Alternatively, you can view the profile as an interactive flame graph in your browser by starting a local pprof web server:

pprof -http=localhost:8080 /tmp/jax_ir/jax_000001_unrolled_loop.eqn_count_pprof

In the web UI, select Flame Graph from the View menu. This appears as a single massive horizontal bar taking up 99.98% of the total profile width pinpointing line 8:

pprof web UI flame graph

The Fix: Rewrite your code to make use of JAX’s structured control flow primitives (such as jax.lax.scan).

If your code makes use of many arrays with different variable shapes across loop iterations, make use of functions like jax.numpy.where to do your computation on padded arrays with fixed shapes.
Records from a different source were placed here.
(* ===== verification/XDir.v ===== *)
(** * Calls on names and descriptors ([xcalls/x_open.c], [x_create.c],
      [x_unlink.c], [x_rename.c], [x_close.c], [x_dup.c])

    [open], [create], [dup] and [rename] run inside the transaction and register
    what undoes them; [close] and [unlink] are deferred.  The alias cache is
    locked around every operation that binds an inode to a KOA.

    [strcpy] into a path buffer of [TXC_MAX_LEN_PATHNAME] bytes is undefined for
    a longer path. *)

From S2P Require Import Prelude Dll Pool HashTable Buffer Actions World Tx Sentinel Koa XFile.

Definition O_RDWR : Z := 2.
Definition O_CREAT_flag : Z := 64.
Definition O_NOCTTY : Z := 256.
Definition O_TRUNC_flag : Z := 512.

Definition creation_flags : Z := Z.lor (Z.lor (Z.lor O_CREAT_flag O_NOCTTY) O_TRUNC_flag) O_RDWR.

Section xdir.
Context {PF : Platform}.

Definition strcpy_path (path : string) : M world string :=
  if bool_decide (Z.of_nat (String.length path) < TXC_MAX_LEN_PATHNAME) then m_ret path else m_undef.

(** The argument block of an action that must not fail to be allocated. *)
Definition malloc_or_exit (txd size : Z) : M world unit :=
  do p <- tx_linear_malloc txd size ;;
  match p with Some _ => m_ret tt | None => m_exit end.

(** Acquire the sentinel of a KOA this transaction has just created. *)
Definition acquire_new (txd koa : Z) : M world unit :=
  do sentinel <- txc_koa_get_sentinel koa ;;
  do xret <- txc_sentinel_tryacquire txd sentinel 0 ;;
  if bool_decide (xret <> TXC_R_SUCCESS) then m_exit else m_ret tt.

(** [if (call() < 0) local_result = errno;] from a [local_result] so far. *)
Definition or_errno (call : M world Z) (local : Z) : M world Z :=
  do r <- call ;; if neg r then get_errno else m_ret local.

(** ** [x_open] *)

Definition run_x_open_undo (fd koa : Z) : M world Z :=
  do _ <- koa_get koa ;;
  txc_koa_lock_alias_cache ;;;
  txc_koa_lock_fd fd ;;;
  do _ <- txc_koa_detach_fd koa fd false ;;
  do e <- or_errno (libc (sys_close fd)) 0 ;;
  txc_koa_unlock_fd fd ;;;
  txc_koa_unlock_alias_cache ;;;
  m_ret e.

(** Register the undo action of a descriptor just opened. *)
Definition register_open_undo (txd fildes koa : Z) (result : option Z) : M world unit :=
  malloc_or_exit txd (sizeof sz_x_open_undo_args_t) ;;;
  do _ <- txc_tx_register_undo_action txd (x_open_undo fildes koa) result TXC_KOA_CREATE_UNDO_ACTION_ORDER ;;
  m_ret tt.

(** The inode already has a KOA. *)
Definition x_open_alias (txd fildes koa : Z) (result : option Z) : M world (Z * Z) :=
  txc_koa_lock_fds_refby_koa koa ;;;
  txc_koa_lock_fd fildes ;;;
  do _ <- txc_koa_attach_fd koa fildes false ;;
  do sentinel <- txc_koa_get_sentinel koa ;;
  do xret <- txc_sentinel_tryacquire txd sentinel 0 ;;
  if bool_decide (xret = TXC_R_BUSYSENTINEL) then
    do _ <- libc (sys_close fildes) ;;
    do _ <- txc_koa_detach_fd koa fildes false ;;
    txc_koa_unlock_fd fildes ;;;
    txc_koa_unlock_fds_refby_koa koa ;;;
    txc_koa_unlock_alias_cache ;;;
    txc_tx_abort_transaction txd TXC_ABORTREASON_BUSYSENTINEL
  else
    register_open_undo txd fildes koa result ;;;
    txc_koa_unlock_fds_refby_koa koa ;;;
    txc_koa_unlock_alias_cache ;;;
    m_ret (fildes, 0).

(** The inode has no KOA yet. *)
Definition x_open_new (txd fildes inode : Z) (result : option Z) : M world (Z * Z) :=
  do koa <- txc_koa_create TXC_KOA_IS_FILE inode ;;
  txc_koa_lock_fd fildes ;;;
  do _ <- txc_koa_attach_fd koa fildes false ;;
  acquire_new txd koa ;;;
  register_open_undo txd fildes koa result ;;;
  txc_koa_unlock_fd fildes ;;;
  txc_koa_unlock_alias_cache ;;;
  m_ret (fildes, 0).

Definition x_open_tx (txd : Z) (pathname : string) (open_flags mode : Z) (result : option Z)
    : M world (Z * Z) :=
  txc_koa_lock_alias_cache ;;;
  do inode <- txc_koa_path2inode pathname ;;
  if bool_decide (inode = 0) then
    txc_koa_unlock_alias_cache ;;; m_ret (-1, EACCES)
  else
    do fildes <- libc (sys_open pathname open_flags mode) ;;
    if neg fildes then
      txc_koa_unlock_alias_cache ;;; do e <- get_errno ;; m_ret (fildes, e)
    else
      do ' (xret, koa) <- txc_koa_alias_cache_lookup_inode inode ;;
      if bool_decide (xret = TXC_R_SUCCESS) then
        do koa <- m_deref koa ;; x_open_alias txd fildes koa result
      else x_open_new txd fildes inode result.

Definition x_open_nontx (pathname : string) (open_flags mode : Z) : M world (Z * Z) :=
  txc_koa_lock_alias_cache ;;;
  do fildes <- libc (sys_open pathname open_flags mode) ;;
  if neg fildes then
    txc_koa_unlock_alias_cache ;;; do e <- get_errno ;; m_ret (fildes, e)
  else
    do inode <- txc_koa_path2inode pathname ;;
    do ' (xret, koa) <- txc_koa_alias_cache_lookup_inode inode ;;
    do koa <- (if bool_decide (xret <> TXC_R_SUCCESS) then txc_koa_create TXC_KOA_IS_FILE inode
               else m_deref koa) ;;
    txc_koa_lock_fd fildes ;;;
    do _ <- txc_koa_attach_fd koa fildes false ;;
    do _ <- txc_koa_get_sentinel koa ;;
    txc_koa_unlock_fd fildes ;;;
    txc_koa_unlock_alias_cache ;;;
    m_ret (fildes, 0).

Definition x_open (txd : Z) (pathname : string) (flags mode : Z) (result : option Z) : M world Z :=
  let open_flags := Z.lor O_RDWR flags in
  do x <- txc_tx_get_xactstate txd ;;
  finish result
    match x with
    | TXC_XACTSTATE_TRANSACTIONAL_RETRYABLE => x_open_tx txd pathname open_flags mode result
    | TXC_XACTSTATE_TRANSACTIONAL_IRREVOCABLE | TXC_XACTSTATE_NONTRANSACTIONAL =>
        x_open_nontx pathname open_flags mode
    end.

(** ** [x_create] *)

Definition run_x_create_case1_undo (fd koa : Z) (pathname : string) : M world Z :=
  do _ <- koa_get koa ;;
  txc_koa_lock_alias_cache ;;;
  do ret1 <- libc (sys_unlink pathname) ;;
  do e <- (if neg ret1 then get_errno else m_ret 0) ;;
  do _ <- txc_koa_detach_fd koa fd true ;;
  do ret2 <- libc (sys_close fd) ;;
  do e <- (if neg ret2 && bool_decide (ret1 = 0) then get_errno else m_ret e) ;;
  txc_koa_unlock_alias_cache ;;;
  m_ret e.

Definition run_x_create_case2_commit (temp_pathname : string) : M world Z :=
  or_errno (libc (sys_unlink temp_pathname)) 0.

Definition run_x_create_case2_undo (fd koa : Z) (temp_pathname original_pathname : string) : M world Z :=
  do _ <- koa_get koa ;;
  txc_koa_lock_alias_cache ;;;
  do ret1 <- libc (sys_unlink original_pathname) ;;
  do e <- (if neg ret1 then get_errno else m_ret 0) ;;
  do ret2 <- libc (sys_rename temp_pathname original_pathname) ;;
  do e <- (if neg ret2 && bool_decide (ret1 = 0) then get_errno else m_ret e) ;;
  do _ <- txc_koa_detach_fd koa fd true ;;
  do ret3 <- libc (sys_close fd) ;;
  do e <- (if neg ret3 && bool_decide (ret1 = 0) && bool_decide (ret2 = 0) then get_errno else m_ret e) ;;
  txc_koa_unlock_alias_cache ;;;
  m_ret e.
Gotcha: Varying Shapes and Dtypes#

XLA specializes compiled binaries to exact tensor dimensions and dtypes.

Symptom: Retracing and recompiling whenever a dynamic batch size (e.g., final partial batch in a dataset) or variable sequence length occurs.
The Fix: Pad dynamic batches to a fixed bucket size (e.g., batch_size=32), or leverage JAX’s experimental support for polymorphic shapes (jax.export) which can reduce the number of times the code needs to be traced and lowered, but does not reduce the number of compilations.